(* ===== verification/RegistryTest.v ===== *)
(** * The test of the package, [src/Registry_test.go]

    [TestHydration] runs 64 subtests, one per value of [i] in [0, 1<<6).
    [createTestCase(i)] reads six bits of [i] and chooses, for the
    registration, the existence check and the resolution, whether the key
    is explicit (the literal ["hydration.dummyType"]) and whether the
    registry is explicit (the package variable [DefaultRegistry] passed as
    an argument).  Every subtest registers [dummyType], checks that
    [Knows] reports [true] and that resolving does not panic.  All
    subtests act on the one default registry, one after the other.

    The subtest body is a computation of [GoM]; [does.NotPanic] is a
    [recover] around the resolution.  A panic outside it (in the
    registration or the check) would abort the test binary, and
    propagates out of [TestHydration]. *)

From S2P Require Import Prelude GoTypes Registry Spec Contract.

(** [type dummyType struct{}] in package [hydration]. *)
Definition dummyType : gotype :=
  TNamed "github.com/lukejoshuapark/hydration" "hydration" "dummyType" (TStruct []) [] [].

(** [type testCase struct { ... }] *)
Record testCase := mkTestCase {
  ExplicitTypeKeyWhenRegistering : bool;
  ExplicitRegistryWhenRegistering : bool;
  ExplicitTypeKeyWhenResolving : bool;
  ExplicitRegistryWhenResolving : bool;
  ExplicitTypeKeyWhenChecking : bool;
  ExplicitRegistryWhenChecking : bool
}.

(** [func createTestCase(i int) testCase]: bit [k] of [i] is tested as
    [i&2^k == 2^k]. *)
Definition createTestCase (i : Z) : testCase :=
  mkTestCase (Z.land i 1 =? 1)%Z (Z.land i 2 =? 2)%Z (Z.land i 4 =? 4)%Z
             (Z.land i 8 =? 8)%Z (Z.land i 16 =? 16)%Z (Z.land i 32 =? 32)%Z.

(** [func (t *testCase) register()] *)
Definition register (t : testCase) : M unit :=
  if ExplicitRegistryWhenRegistering t then
    if ExplicitTypeKeyWhenRegistering t then
      d ← go_gets DefaultRegistry; RegisterIntoWithKey dummyType d "hydration.dummyType"
    else
      d ← go_gets DefaultRegistry; RegisterInto dummyType d
  else
    if ExplicitTypeKeyWhenRegistering t then RegisterWithKey dummyType "hydration.dummyType"
    else Register dummyType.

(** [func (t *testCase) check() bool] *)
Definition check (t : testCase) : M bool :=
  if ExplicitRegistryWhenChecking t then
    if ExplicitTypeKeyWhenChecking t then
      d ← go_gets DefaultRegistry; KnowsTypeKeyIn d "hydration.dummyType"
    else
      d ← go_gets DefaultRegistry; KnowsIn dummyType d
  else
    if ExplicitTypeKeyWhenChecking t then KnowsTypeKey "hydration.dummyType"
    else Knows dummyType.

(** [func (t *testCase) resolve() dummyType] *)
Definition resolve (t : testCase) : M value :=
  if ExplicitRegistryWhenResolving t then
    if ExplicitTypeKeyWhenResolving t then
      d ← go_gets DefaultRegistry; ResolveFromWithKey dummyType d "hydration.dummyType"
    else
      d ← go_gets DefaultRegistry; ResolveFrom dummyType d
  else
    if ExplicitTypeKeyWhenResolving t then ResolveWithKey dummyType "hydration.dummyType"
    else Resolve dummyType.

(** The body of a subtest: [c.register()], [exists := c.check()],
    [test.That(t, exists, is.True)] and
    [test.That(t, func() { c.resolve() }, does.NotPanic)].  It returns
    whether both assertions hold. *)
Definition subtest (c : testCase) : M bool :=
  register c;;
  exists_ ← check c;
  r ← go_recover (resolve c);
  mret (exists_ && bool_decide (is_Some (maybe inr r))).

(** [for i := 0; i < 1<<6; i++ { c := createTestCase(i); t.Run(...) }],
    with [fuel] bounding the iterations; the results of the subtests in
    order. *)
Fixpoint test_loop (fuel : nat) (i : Z) : M (list bool) :=
  match fuel with
  | O => mret []
  | S fuel' =>
      if (i <? Z.shiftl 1 6)%Z then
        let c := createTestCase i in
        ok ← subtest c;
        oks ← test_loop fuel' (i + 1)%Z;
        mret (ok :: oks)
      else mret []
  end.

(** [func TestHydration(t *testing.T)]: 64 iterations are enough fuel
    ([test_loop_fuel] shows more fuel changes nothing). *)
Definition TestHydration : M (list bool) := test_loop 64 0.

(** ** Lemmas *)

(** The literal of the test is the derived key of [dummyType]. *)
Lemma DerivedTypeKey_dummyType : DerivedTypeKey dummyType = "hydration.dummyType".
Proof. reflexivity. Qed.

(** Whatever the shape, the three dispatchers act on the default registry
    with the key ["hydration.dummyType"]. *)
Lemma register_prim c w :
  register c w = RegisterIntoWithKey dummyType (DefaultRegistry w) "hydration.dummyType" w.
Proof. destruct c as [[] [] ? ? ? ?]; reflexivity. Qed.

Lemma check_prim c w :
  check c w = KnowsTypeKeyIn (DefaultRegistry w) "hydration.dummyType" w.
Proof. destruct c as [? ? ? ? [] []]; reflexivity. Qed.

Lemma resolve_prim c w :
  resolve c w = ResolveFromWithKey dummyType (DefaultRegistry w) "hydration.dummyType" w.
Proof. destruct c as [? ? [] [] ? ?]; reflexivity. Qed.

(** A subtest passes in any memory whose default registry has a map, and
    leaves in the default registry [dummyType] under its key: the client
    lemma of the contract, at the Go instance. *)
Lemma subtest_passes c w R :
  abs w (DefaultRegistry w) = Some R ->
  exists w', (w ⊢ subtest c ⇓ true ⊣ w') /\
    abs w' (DefaultRegistry w') = Some (Spec.put dummyType "hydration.dummyType" R).
Proof.
  intros HR.
  destruct (@rc_register_roundtrip _ _ go_registry_contract dummyType _
              "hydration.dummyType" w R eq_refl HR) as (w' & Hreg & Hk & Hr & Hv & Hd).
  cbn [rc_register rc_knows rc_resolve rc_view rc_default go_registry_contract] in *.
  rewrite <- Hd in Hk, Hr, Hv. exists w'. split; [|exact Hv].
  unfold subtest. rewrite (go_bind_Ok _ _ _ _ _ (eq_trans (register_prim c w) Hreg)).
  rewrite (go_bind_Ok _ _ _ _ _ (eq_trans (check_prim c w') Hk)).
  rewrite (go_bind_Ok _ _ _ _ _ (go_recover_Ok _ _ _ _ (eq_trans (resolve_prim c w') Hr))).
  done.
Qed.

(** From the [i]-th subtest on, the loop runs [min n (64 - i)] subtests,
    all of them pass, and if it runs any, the default registry ends with
    [dummyType] registered under its key and nothing else changed. *)
Lemma test_loop_passes n i w R :
  (0 <= i)%Z -> abs w (DefaultRegistry w) = Some R ->
  exists w', (w ⊢ test_loop n i ⇓ replicate (Nat.min n (Z.to_nat (64 - i))) true ⊣ w') /\
    abs w' (DefaultRegistry w') =
      Some (if decide (Nat.min n (Z.to_nat (64 - i)) = 0) then R
            else Spec.put dummyType "hydration.dummyType" R).
Proof.
  revert i w R. induction n as [|n IH]; intros i w R Hi HR; [by exists w|].
  cbn [test_loop]. change (Z.shiftl 1 6) with 64%Z. destruct (Z.ltb_spec i 64) as [Hlt|Hge].
  - destruct (subtest_passes (createTestCase i) w R HR) as (w1 & Hs & HR1).
    destruct (IH (i + 1)%Z w1 _ ltac:(lia) HR1) as (w2 & Hl & HR2).
    exists w2. rewrite (go_bind_Ok _ _ _ _ _ Hs), (go_bind_Ok _ _ _ _ _ Hl).
    replace (Z.to_nat (64 - i)) with (S (Z.to_nat (64 - (i + 1)))) by lia.
    split; [done|]. rewrite HR2. case_decide; case_decide; try lia; by rewrite ?put_put_same.
  - exists w. replace (Z.to_nat (64 - i)) with 0 by lia. split; [done|]. by rewrite HR.
Qed.

(** More fuel than the remaining iterations changes nothing. *)
Lemma test_loop_enough_fuel n m i w :
  (Z.to_nat (64 - i) <= n)%nat -> (Z.to_nat (64 - i) <= m)%nat ->
  test_loop n i w = test_loop m i w.
Proof.
  revert m i w. induction n as [|n IH]; intros m i w Hn Hm.
  - destruct m; [done|]. cbn [test_loop]. change (Z.shiftl 1 6) with 64%Z.
    destruct (Z.ltb_spec i 64); [lia|done].
  - destruct m as [|m]; cbn [test_loop]; change (Z.shiftl 1 6) with 64%Z.
    + destruct (Z.ltb_spec i 64); [lia|done].
    + destruct (Z.ltb_spec i 64); [|done].
      apply go_bind_ext. intros ok w'. go_unfold. rewrite (IH m); [done|lia|lia].
Qed.

(** The inverse of [createTestCase] on [0, 64): bit [k] is the [k]-th field. *)
Definition encodeTestCase (c : testCase) : Z :=
  Z.b2z (ExplicitTypeKeyWhenRegistering c) + 2 * Z.b2z (ExplicitRegistryWhenRegistering c)
  + 4 * Z.b2z (ExplicitTypeKeyWhenResolving c) + 8 * Z.b2z (ExplicitRegistryWhenResolving c)
  + 16 * Z.b2z (ExplicitTypeKeyWhenChecking c) + 32 * Z.b2z (ExplicitRegistryWhenChecking c).

Lemma encodeTestCase_range c : (0 <= encodeTestCase c < 64)%Z.
Proof. destruct c as [[] [] [] [] [] []]; vm_compute; split; congruence. Qed.

Lemma encode_createTestCase_small (n : nat) :
  (n < 64)%nat -> encodeTestCase (createTestCase (Z.of_nat n)) = Z.of_nat n.
Proof.
  intros Hn.
  assert (Hall : Forall (fun n : nat => encodeTestCase (createTestCase (Z.of_nat n)) = Z.of_nat n)
                        (seq 0 64)) by (vm_compute; repeat constructor).
  rewrite Forall_forall in Hall. apply Hall, list_elem_of_In, in_seq. lia.
Qed.

(** [i&2^k == 2^k] tests bit [k] of [i] (two's complement, so also for
    negative [int]s). *)
Lemma land_pow2_eqb i k : (0 <= k)%Z -> (Z.land i (2 ^ k) =? 2 ^ k)%Z = Z.testbit i k.
Proof.
  intros Hk. assert (Hpos : (0 < 2 ^ k)%Z) by (apply Z.pow_pos_nonneg; lia).
  destruct (Z.testbit i k) eqn:Ei.
  - replace (Z.land i (2 ^ k)) with (2 ^ k)%Z; [apply Z.eqb_refl|].
    apply Z.bits_inj'; intros n Hn. rewrite Z.land_spec, Z.pow2_bits_eqb by lia.
    destruct (Z.eqb_spec k n); subst; [by rewrite Ei | by rewrite andb_false_r].
  - replace (Z.land i (2 ^ k)) with 0%Z; [apply Z.eqb_neq; lia|].
    apply Z.bits_inj'; intros n Hn. rewrite Z.land_spec, Z.pow2_bits_eqb, Z.bits_0 by lia.
    destruct (Z.eqb_spec k n); subst; [by rewrite Ei | by rewrite andb_false_r].
Qed.

(** ** Theorems *)

(** C6 (the test passes).  From any memory whose default registry has a
    map (the memory after package initialisation is one), [TestHydration]
    runs its 64 subtests without a panic and every one passes: [Knows]
    reports [true] and the resolution does not panic, in every shape. *)
Theorem TestHydration_passes w tbl :
  table_of w (DefaultRegistry w) = Some tbl ->
  exists w', w ⊢ TestHydration ⇓ replicate 64 true ⊣ w'.
Proof.
  intros Htbl. destruct (test_loop_passes 64 0 w (factory_type <$> tbl)) as (w' & H & _);
    [lia | unfold abs; by rewrite Htbl | by exists w'].
Qed.

Lemma TestHydration_passes_witness :
  exists w', init_world ⊢ TestHydration ⇓ replicate 64 true ⊣ w'.
Proof. apply (TestHydration_passes _ ∅). vm_compute. reflexivity. Defined.

(** C17 (the test enumerates every shape).  [createTestCase] is a
    bijection from [0, 64) onto the 64 test cases: each [i] is recovered
    from its case, and each combination of the six choices is the case of
    exactly one [i] in range. *)
Theorem createTestCase_bijective :
  (forall i, (0 <= i < 64)%Z -> encodeTestCase (createTestCase i) = i) /\
  (forall c, (0 <= encodeTestCase c < 64)%Z /\ createTestCase (encodeTestCase c) = c).
Proof.
  split.
  - intros i Hi. rewrite <- (Z2Nat.id i) by lia. apply encode_createTestCase_small. lia.
  - intros c. split; [apply encodeTestCase_range|].
    destruct c as [[] [] [] [] [] []]; reflexivity.
Qed.

Lemma createTestCase_bijective_witness :
  encodeTestCase (createTestCase 37) = 37%Z /\
  createTestCase (encodeTestCase (mkTestCase true false true false false true)) =
    mkTestCase true false true false false true.
Proof.
  split; [apply (proj1 createTestCase_bijective); lia | apply (proj2 createTestCase_bijective)].
Defined.

(** C18 (termination of the loop).  The loop of [TestHydration] stops
    after its 64 iterations: any fuel of at least 64 gives the same run. *)
Theorem test_loop_fuel n w : (64 <= n)%nat -> test_loop n 0 w = TestHydration w.
Proof. intros Hn. apply test_loop_enough_fuel; simpl; lia. Qed.

Lemma test_loop_fuel_witness : (64 <= 100)%nat /\ test_loop 100 0 init_world = TestHydration init_world.
Proof. split; [lia | apply test_loop_fuel; lia]. Defined.

(** C19 (bit masks of [createTestCase]).  On any Go [int] [i], negative
    ones included, [createTestCase(i)] reads exactly the six low bits of
    [i] in two's complement: field [k] is bit [k], and [i] and [i mod 64]
    give the same case, so the loop's bound [1<<6] reaches every case
    and no index beyond it adds one. *)
Theorem createTestCase_low_bits i :
  createTestCase i =
    mkTestCase (Z.testbit i 0) (Z.testbit i 1) (Z.testbit i 2)
               (Z.testbit i 3) (Z.testbit i 4) (Z.testbit i 5) /\
  createTestCase i = createTestCase (i mod 64).
Proof.
  assert (Hc : forall j, createTestCase j =
    mkTestCase (Z.testbit j 0) (Z.testbit j 1) (Z.testbit j 2)
               (Z.testbit j 3) (Z.testbit j 4) (Z.testbit j 5)).
  { intros j. unfold createTestCase.
    rewrite <- !(land_pow2_eqb j) by lia. reflexivity. }
  split; [apply Hc|]. rewrite !Hc.
  change 64%Z with (2 ^ 6)%Z. rewrite !Z.mod_pow2_bits_low by lia. reflexivity.
Qed.

(** C25 (what the test leaves behind).  Run from a memory whose default
    registry has a map with abstract registry [R], [TestHydration] passes
    and leaves the default registry holding exactly [R] with [dummyType]
    registered under ["hydration.dummyType"]: its 64 registrations of the
    same type under the same key amount to one. *)
Theorem TestHydration_registers w R :
  abs w (DefaultRegistry w) = Some R ->
  exists w', (w ⊢ TestHydration ⇓ replicate 64 true ⊣ w') /\
    abs w' (DefaultRegistry w') = Some (Spec.put dummyType "hydration.dummyType" R).
Proof.
  intros HR. destruct (test_loop_passes 64 0 w R ltac:(lia) HR) as (w' & H & Hv).
  exists w'. split; [exact H|]. rewrite Hv. by rewrite decide_False.
Qed.

Lemma TestHydration_registers_witness :
  abs init_world (DefaultRegistry init_world) = Some ∅ /\
  exists w', (init_world ⊢ TestHydration ⇓ replicate 64 true ⊣ w') /\
    abs w' (DefaultRegistry w') = Some (Spec.put dummyType "hydration.dummyType" ∅).
Proof.
  assert (H : abs init_world (DefaultRegistry init_world) = Some ∅) by reflexivity.
  split; [exact H | exact (TestHydration_registers init_world ∅ H)].
Defined.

+-------+

→ **Task brief**:
A word-for-word copy of the lines above from the one with "(** [func (t *testCase) register()] *)" through the one with "ok ← subtest c;", inclusive, is the only output wanted.

→ **Result of the exercise**:
(** [func (t *testCase) register()] *)
Definition register (t : testCase) : M unit :=
  if ExplicitRegistryWhenRegistering t then
    if ExplicitTypeKeyWhenRegistering t then
      d ← go_gets DefaultRegistry; RegisterIntoWithKey dummyType d "hydration.dummyType"
    else
      d ← go_gets DefaultRegistry; RegisterInto dummyType d
  else
    if ExplicitTypeKeyWhenRegistering t then RegisterWithKey dummyType "hydration.dummyType"
    else Register dummyType.

(** [func (t *testCase) check() bool] *)
Definition check (t : testCase) : M bool :=
  if ExplicitRegistryWhenChecking t then
    if ExplicitTypeKeyWhenChecking t then
      d ← go_gets DefaultRegistry; KnowsTypeKeyIn d "hydration.dummyType"
    else
      d ← go_gets DefaultRegistry; KnowsIn dummyType d
  else
    if ExplicitTypeKeyWhenChecking t then KnowsTypeKey "hydration.dummyType"
    else Knows dummyType.

(** [func (t *testCase) resolve() dummyType] *)
Definition resolve (t : testCase) : M value :=
  if ExplicitRegistryWhenResolving t then
    if ExplicitTypeKeyWhenResolving t then
      d ← go_gets DefaultRegistry; ResolveFromWithKey dummyType d "hydration.dummyType"
    else
      d ← go_gets DefaultRegistry; ResolveFrom dummyType d
  else
    if ExplicitTypeKeyWhenResolving t then ResolveWithKey dummyType "hydration.dummyType"
    else Resolve dummyType.

(** The body of a subtest: [c.register()], [exists := c.check()],
    [test.That(t, exists, is.True)] and
    [test.That(t, func() { c.resolve() }, does.NotPanic)].  It returns
    whether both assertions hold. *)
Definition subtest (c : testCase) : M bool :=
  register c;;
  exists_ ← check c;
  r ← go_recover (resolve c);
  mret (exists_ && bool_decide (is_Some (maybe inr r))).

(** [for i := 0; i < 1<<6; i++ { c := createTestCase(i); t.Run(...) }],
    with [fuel] bounding the iterations; the results of the subtests in
    order. *)
Fixpoint test_loop (fuel : nat) (i : Z) : M (list bool) :=
  match fuel with
  | O => mret []
  | S fuel' =>
      if (i <? Z.shiftl 1 6)%Z then
        let c := createTestCase i in
        ok ← subtest c;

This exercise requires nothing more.